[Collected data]
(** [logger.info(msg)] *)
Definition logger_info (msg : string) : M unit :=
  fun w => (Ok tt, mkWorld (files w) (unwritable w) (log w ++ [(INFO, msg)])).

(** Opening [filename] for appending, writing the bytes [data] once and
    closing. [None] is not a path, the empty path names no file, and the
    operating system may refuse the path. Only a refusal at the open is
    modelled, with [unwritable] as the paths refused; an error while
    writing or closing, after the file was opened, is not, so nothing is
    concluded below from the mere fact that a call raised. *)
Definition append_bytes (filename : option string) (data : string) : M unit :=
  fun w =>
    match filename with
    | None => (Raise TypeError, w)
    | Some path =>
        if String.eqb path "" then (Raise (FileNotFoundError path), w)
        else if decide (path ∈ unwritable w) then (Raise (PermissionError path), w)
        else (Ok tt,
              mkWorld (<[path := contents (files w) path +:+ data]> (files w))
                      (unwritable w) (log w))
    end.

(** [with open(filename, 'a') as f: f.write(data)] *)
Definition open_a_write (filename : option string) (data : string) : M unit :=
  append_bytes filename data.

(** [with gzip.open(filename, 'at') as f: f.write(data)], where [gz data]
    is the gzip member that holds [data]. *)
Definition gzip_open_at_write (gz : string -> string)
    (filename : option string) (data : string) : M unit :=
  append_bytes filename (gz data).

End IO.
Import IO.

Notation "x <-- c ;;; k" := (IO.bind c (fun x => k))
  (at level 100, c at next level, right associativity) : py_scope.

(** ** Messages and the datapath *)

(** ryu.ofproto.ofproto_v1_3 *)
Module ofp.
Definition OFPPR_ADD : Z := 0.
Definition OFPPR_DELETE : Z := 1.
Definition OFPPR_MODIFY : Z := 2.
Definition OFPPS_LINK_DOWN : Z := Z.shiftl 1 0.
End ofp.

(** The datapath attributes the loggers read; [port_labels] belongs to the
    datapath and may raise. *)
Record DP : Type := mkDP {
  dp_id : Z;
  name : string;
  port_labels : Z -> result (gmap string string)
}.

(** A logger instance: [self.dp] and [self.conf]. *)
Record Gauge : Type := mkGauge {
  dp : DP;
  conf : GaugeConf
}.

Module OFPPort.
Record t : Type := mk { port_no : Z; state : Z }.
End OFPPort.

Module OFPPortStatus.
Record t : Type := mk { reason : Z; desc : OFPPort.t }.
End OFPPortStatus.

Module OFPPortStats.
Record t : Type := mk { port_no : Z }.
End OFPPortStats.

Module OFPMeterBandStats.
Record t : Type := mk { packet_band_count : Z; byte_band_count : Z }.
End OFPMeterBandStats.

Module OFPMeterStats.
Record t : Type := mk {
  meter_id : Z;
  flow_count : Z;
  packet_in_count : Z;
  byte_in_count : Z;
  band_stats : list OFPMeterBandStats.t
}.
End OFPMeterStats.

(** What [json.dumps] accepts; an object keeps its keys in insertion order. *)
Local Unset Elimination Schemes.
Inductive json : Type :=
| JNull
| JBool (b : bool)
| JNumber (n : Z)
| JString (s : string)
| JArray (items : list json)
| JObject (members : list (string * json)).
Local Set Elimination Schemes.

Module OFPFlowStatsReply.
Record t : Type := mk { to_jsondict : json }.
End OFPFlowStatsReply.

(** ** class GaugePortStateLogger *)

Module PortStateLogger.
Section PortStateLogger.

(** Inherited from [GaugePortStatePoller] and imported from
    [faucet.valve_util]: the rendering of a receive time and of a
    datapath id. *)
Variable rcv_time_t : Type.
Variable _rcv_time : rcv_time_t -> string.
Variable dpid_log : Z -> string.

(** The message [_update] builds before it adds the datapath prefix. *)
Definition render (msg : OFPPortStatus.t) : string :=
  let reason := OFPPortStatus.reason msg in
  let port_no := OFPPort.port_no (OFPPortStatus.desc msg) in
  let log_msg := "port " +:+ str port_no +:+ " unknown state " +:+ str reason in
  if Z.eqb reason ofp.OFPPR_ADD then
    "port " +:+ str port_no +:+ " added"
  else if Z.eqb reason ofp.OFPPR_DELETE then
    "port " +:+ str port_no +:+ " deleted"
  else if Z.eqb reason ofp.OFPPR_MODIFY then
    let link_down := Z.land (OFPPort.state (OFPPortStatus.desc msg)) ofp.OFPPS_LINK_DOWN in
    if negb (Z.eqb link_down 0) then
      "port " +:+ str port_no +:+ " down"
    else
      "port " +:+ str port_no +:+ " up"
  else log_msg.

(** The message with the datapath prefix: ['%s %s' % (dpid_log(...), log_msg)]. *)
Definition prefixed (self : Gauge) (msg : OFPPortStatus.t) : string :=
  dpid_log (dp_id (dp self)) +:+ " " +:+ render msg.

-- EXERCISE PROMPT --
Only the lines above from the one with "datapath and may raise. *)" up to and including the one with "End OFPPort." should be repeated, exactly as written.

-- RESULT OF THE EXERCISE --
    datapath and may raise. *)
Record DP : Type := mkDP {
  dp_id : Z;
  name : string;
  port_labels : Z -> result (gmap string string)
}.

(** A logger instance: [self.dp] and [self.conf]. *)
Record Gauge : Type := mkGauge {
  dp : DP;
  conf : GaugeConf
}.

Module OFPPort.
Record t : Type := mk { port_no : Z; state : Z }.
End OFPPort.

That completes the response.